» GOAL OF THE EXERCISE: Given the material below, repeat exactly the lines from the one containing "assert (zlen (table_bytes" through the final line, and nothing else.

» DATA FOR REVIEW:

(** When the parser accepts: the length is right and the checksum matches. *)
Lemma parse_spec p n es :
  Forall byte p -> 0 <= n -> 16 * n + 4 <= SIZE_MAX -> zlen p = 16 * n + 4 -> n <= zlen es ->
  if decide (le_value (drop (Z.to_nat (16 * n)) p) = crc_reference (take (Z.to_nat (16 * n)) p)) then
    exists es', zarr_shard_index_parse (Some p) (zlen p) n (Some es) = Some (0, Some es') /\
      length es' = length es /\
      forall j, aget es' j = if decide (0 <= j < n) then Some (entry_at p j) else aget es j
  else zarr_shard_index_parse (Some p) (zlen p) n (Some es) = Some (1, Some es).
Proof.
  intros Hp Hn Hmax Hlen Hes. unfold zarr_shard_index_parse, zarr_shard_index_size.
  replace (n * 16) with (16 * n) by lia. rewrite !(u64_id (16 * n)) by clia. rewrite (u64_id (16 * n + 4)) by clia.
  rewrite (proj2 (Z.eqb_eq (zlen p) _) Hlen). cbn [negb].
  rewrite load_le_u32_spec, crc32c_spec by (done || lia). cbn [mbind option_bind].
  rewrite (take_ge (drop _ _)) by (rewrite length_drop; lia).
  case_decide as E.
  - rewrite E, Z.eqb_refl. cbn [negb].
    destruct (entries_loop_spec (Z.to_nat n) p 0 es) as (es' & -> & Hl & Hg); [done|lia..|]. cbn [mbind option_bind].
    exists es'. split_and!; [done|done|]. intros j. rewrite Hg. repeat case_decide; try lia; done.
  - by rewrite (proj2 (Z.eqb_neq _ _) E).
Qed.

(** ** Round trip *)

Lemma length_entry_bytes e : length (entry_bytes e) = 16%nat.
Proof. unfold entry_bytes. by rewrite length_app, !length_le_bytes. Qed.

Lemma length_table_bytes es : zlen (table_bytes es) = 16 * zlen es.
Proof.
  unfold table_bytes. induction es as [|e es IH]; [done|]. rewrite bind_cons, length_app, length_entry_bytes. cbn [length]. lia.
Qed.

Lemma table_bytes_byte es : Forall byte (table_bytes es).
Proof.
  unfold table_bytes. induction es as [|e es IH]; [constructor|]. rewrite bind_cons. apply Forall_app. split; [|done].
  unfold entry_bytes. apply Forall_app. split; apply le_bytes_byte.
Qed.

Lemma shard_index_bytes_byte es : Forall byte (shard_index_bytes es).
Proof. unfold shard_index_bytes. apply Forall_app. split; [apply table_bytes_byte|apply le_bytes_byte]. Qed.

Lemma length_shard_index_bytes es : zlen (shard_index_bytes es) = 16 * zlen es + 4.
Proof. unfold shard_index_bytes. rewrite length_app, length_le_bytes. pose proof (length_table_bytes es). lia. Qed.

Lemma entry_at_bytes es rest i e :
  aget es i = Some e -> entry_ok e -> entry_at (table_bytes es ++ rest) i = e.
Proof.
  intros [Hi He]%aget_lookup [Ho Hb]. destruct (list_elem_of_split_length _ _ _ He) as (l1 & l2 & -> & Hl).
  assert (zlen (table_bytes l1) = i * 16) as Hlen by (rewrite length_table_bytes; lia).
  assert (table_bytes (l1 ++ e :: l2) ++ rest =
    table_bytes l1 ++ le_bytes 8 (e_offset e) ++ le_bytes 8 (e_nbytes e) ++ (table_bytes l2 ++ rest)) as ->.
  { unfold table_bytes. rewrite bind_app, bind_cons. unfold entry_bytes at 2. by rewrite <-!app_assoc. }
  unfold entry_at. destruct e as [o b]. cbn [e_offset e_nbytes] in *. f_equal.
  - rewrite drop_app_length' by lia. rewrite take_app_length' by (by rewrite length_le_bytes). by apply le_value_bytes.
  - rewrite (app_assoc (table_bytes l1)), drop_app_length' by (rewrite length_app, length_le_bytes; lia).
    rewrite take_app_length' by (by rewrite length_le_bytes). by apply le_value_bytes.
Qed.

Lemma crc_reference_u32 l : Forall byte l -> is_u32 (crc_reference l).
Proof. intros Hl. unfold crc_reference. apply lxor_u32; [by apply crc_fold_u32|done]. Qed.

» RESULT:
  assert (zlen (table_bytes l1) = i * 16) as Hlen by (rewrite length_table_bytes; lia).
  assert (table_bytes (l1 ++ e :: l2) ++ rest =
    table_bytes l1 ++ le_bytes 8 (e_offset e) ++ le_bytes 8 (e_nbytes e) ++ (table_bytes l2 ++ rest)) as ->.
  { unfold table_bytes. rewrite bind_app, bind_cons. unfold entry_bytes at 2. by rewrite <-!app_assoc. }
  unfold entry_at. destruct e as [o b]. cbn [e_offset e_nbytes] in *. f_equal.
  - rewrite drop_app_length' by lia. rewrite take_app_length' by (by rewrite length_le_bytes). by apply le_value_bytes.
  - rewrite (app_assoc (table_bytes l1)), drop_app_length' by (rewrite length_app, length_le_bytes; lia).
    rewrite take_app_length' by (by rewrite length_le_bytes). by apply le_value_bytes.
Qed.

Lemma crc_reference_u32 l : Forall byte l -> is_u32 (crc_reference l).
Proof. intros Hl. unfold crc_reference. apply lxor_u32; [by apply crc_fold_u32|done]. Qed.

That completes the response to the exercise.